Problem to work on:
Across the entries, count the lines that include "ends" and report only that number.
(Working data Opens)
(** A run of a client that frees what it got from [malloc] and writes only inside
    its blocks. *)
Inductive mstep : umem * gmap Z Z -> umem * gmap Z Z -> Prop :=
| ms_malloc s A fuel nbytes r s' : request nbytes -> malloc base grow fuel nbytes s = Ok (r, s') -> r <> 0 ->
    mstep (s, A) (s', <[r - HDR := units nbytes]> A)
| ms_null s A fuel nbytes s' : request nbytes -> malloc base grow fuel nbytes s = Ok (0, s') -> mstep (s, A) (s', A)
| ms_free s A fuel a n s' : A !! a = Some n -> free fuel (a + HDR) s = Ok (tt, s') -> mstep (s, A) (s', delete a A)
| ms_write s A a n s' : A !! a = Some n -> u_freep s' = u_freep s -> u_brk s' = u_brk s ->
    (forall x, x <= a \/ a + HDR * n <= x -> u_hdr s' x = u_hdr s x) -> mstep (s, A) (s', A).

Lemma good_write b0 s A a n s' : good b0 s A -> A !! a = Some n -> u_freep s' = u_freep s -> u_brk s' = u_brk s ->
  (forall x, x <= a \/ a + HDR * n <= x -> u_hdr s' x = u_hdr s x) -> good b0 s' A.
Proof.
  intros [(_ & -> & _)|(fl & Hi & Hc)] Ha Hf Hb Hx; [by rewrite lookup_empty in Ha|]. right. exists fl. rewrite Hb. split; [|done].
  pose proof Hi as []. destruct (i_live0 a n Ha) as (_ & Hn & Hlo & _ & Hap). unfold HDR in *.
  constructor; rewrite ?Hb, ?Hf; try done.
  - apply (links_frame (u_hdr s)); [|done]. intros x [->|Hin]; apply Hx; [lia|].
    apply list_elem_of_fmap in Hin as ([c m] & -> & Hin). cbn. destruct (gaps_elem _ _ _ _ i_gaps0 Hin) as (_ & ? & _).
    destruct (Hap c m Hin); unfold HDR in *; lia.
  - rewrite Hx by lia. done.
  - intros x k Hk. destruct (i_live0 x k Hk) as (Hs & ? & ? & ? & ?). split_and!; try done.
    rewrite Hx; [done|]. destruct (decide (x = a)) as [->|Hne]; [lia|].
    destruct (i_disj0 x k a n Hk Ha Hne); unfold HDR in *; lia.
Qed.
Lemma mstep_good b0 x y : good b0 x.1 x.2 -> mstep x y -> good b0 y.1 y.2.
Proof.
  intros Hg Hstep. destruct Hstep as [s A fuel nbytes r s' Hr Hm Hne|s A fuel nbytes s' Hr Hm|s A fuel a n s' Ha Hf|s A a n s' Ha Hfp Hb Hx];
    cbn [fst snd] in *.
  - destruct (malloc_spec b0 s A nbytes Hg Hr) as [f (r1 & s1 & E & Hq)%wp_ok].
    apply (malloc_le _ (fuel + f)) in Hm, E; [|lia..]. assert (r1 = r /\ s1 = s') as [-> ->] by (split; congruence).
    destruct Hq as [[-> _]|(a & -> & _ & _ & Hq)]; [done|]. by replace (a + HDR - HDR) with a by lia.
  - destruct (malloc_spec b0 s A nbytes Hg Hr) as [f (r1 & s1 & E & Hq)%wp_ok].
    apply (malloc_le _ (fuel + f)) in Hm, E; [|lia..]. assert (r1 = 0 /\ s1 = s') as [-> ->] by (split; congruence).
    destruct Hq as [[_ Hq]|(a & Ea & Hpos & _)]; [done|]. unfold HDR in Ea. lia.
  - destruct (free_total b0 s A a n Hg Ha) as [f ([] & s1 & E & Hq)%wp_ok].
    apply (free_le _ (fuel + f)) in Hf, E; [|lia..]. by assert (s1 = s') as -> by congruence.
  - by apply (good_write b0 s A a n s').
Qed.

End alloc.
(Working data Closes)
(Working data Opens)
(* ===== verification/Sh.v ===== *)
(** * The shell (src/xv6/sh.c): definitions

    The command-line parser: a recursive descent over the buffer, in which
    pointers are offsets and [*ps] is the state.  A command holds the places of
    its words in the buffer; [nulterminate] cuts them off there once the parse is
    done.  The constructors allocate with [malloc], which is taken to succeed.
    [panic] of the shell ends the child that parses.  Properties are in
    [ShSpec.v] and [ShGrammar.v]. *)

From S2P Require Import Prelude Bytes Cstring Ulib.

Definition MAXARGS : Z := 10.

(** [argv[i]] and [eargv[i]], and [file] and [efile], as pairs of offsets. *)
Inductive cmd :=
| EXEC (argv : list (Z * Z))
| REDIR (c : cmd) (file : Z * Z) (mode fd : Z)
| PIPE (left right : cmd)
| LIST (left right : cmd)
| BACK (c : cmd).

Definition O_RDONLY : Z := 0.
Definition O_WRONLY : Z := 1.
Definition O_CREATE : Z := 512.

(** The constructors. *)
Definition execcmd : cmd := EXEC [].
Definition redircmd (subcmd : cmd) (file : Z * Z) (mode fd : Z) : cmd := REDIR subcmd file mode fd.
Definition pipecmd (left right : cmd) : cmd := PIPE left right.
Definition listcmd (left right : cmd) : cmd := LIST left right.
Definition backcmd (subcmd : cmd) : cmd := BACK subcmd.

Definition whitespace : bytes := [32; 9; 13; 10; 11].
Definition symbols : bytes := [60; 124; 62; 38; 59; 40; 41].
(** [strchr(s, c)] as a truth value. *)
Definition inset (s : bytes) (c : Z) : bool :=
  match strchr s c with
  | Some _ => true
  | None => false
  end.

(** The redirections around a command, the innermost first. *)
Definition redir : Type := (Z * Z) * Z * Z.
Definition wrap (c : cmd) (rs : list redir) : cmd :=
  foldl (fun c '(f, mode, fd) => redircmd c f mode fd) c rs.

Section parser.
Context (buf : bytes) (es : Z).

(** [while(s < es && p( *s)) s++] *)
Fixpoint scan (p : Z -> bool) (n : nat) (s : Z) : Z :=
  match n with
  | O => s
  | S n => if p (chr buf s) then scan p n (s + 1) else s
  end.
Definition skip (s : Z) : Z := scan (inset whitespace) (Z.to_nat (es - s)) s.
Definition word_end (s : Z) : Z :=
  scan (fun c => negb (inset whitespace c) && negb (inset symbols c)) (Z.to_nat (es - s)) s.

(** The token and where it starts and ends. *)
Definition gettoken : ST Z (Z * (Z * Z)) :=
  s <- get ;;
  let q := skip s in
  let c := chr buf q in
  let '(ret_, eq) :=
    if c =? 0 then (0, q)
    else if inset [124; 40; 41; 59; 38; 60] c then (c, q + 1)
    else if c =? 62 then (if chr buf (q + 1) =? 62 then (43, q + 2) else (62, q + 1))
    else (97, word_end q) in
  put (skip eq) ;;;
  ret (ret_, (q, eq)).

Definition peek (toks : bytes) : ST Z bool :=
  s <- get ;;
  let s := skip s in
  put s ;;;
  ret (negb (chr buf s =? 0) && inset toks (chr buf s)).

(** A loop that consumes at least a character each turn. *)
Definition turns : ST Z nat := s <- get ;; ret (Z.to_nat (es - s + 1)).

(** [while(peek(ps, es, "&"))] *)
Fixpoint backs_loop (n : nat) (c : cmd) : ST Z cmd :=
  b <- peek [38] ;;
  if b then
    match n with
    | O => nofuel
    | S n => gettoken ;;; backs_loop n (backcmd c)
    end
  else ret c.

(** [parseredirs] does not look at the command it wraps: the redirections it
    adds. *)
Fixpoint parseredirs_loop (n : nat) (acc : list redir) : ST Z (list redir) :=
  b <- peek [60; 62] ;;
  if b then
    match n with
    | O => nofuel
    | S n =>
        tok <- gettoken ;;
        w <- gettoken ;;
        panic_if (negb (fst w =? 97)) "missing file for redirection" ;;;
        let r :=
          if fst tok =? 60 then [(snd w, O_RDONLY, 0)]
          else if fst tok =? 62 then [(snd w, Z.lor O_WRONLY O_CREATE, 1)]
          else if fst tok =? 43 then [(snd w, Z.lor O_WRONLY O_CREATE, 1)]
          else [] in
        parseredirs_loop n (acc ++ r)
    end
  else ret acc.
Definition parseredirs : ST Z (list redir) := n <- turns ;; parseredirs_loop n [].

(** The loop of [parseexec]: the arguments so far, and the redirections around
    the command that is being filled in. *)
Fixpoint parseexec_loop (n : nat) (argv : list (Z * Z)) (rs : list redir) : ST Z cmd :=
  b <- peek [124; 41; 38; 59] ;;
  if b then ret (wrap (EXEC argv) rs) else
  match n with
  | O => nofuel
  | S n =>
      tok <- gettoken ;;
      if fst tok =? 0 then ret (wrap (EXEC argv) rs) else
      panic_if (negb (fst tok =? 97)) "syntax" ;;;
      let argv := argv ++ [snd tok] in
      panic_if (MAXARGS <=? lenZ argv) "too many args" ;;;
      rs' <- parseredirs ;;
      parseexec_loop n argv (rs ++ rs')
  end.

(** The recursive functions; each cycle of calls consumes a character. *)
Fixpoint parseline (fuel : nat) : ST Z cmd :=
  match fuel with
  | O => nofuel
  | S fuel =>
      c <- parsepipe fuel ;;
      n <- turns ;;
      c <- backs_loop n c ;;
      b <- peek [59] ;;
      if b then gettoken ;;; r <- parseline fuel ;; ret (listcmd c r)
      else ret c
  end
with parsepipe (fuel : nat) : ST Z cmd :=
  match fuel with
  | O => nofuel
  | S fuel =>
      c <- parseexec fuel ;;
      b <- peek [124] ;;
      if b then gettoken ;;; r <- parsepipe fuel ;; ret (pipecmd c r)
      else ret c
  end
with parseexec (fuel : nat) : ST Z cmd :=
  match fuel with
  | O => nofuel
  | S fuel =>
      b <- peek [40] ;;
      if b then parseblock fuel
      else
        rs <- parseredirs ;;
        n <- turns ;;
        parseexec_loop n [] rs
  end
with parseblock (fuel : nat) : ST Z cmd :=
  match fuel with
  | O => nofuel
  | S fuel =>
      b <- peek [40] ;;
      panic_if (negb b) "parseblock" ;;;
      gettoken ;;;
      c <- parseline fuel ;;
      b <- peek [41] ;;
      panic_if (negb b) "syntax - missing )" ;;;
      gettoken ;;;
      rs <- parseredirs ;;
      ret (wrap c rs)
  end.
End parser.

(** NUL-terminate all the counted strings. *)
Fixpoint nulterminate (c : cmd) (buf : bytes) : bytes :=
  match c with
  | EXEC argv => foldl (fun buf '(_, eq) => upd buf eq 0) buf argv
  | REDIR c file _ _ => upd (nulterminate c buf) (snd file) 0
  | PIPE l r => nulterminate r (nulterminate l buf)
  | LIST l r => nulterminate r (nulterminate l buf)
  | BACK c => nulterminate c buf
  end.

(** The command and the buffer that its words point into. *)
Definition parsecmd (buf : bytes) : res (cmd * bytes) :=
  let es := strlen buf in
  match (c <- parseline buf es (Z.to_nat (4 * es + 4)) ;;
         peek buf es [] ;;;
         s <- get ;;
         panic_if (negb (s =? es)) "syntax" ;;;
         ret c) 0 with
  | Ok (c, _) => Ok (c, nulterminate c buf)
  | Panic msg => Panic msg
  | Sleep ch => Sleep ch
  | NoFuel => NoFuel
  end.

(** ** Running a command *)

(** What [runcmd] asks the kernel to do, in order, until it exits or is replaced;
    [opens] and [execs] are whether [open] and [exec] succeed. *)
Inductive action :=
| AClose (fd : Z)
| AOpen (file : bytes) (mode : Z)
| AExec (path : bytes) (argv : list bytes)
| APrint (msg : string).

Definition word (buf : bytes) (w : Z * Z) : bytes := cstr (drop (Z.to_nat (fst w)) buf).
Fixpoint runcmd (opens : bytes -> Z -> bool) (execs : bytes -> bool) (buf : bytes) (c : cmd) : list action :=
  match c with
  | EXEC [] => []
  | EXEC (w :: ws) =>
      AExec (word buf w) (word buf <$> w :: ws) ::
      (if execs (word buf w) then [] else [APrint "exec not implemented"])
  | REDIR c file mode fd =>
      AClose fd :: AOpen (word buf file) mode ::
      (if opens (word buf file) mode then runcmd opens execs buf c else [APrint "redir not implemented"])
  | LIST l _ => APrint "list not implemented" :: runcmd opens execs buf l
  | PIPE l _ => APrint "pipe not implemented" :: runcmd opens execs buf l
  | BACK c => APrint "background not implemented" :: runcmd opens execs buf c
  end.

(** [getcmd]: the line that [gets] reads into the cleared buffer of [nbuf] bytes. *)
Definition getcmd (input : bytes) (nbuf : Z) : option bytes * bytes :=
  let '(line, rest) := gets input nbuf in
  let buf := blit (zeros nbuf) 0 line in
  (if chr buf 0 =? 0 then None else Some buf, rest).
(Working data Closes)
Solution for this exercise:
2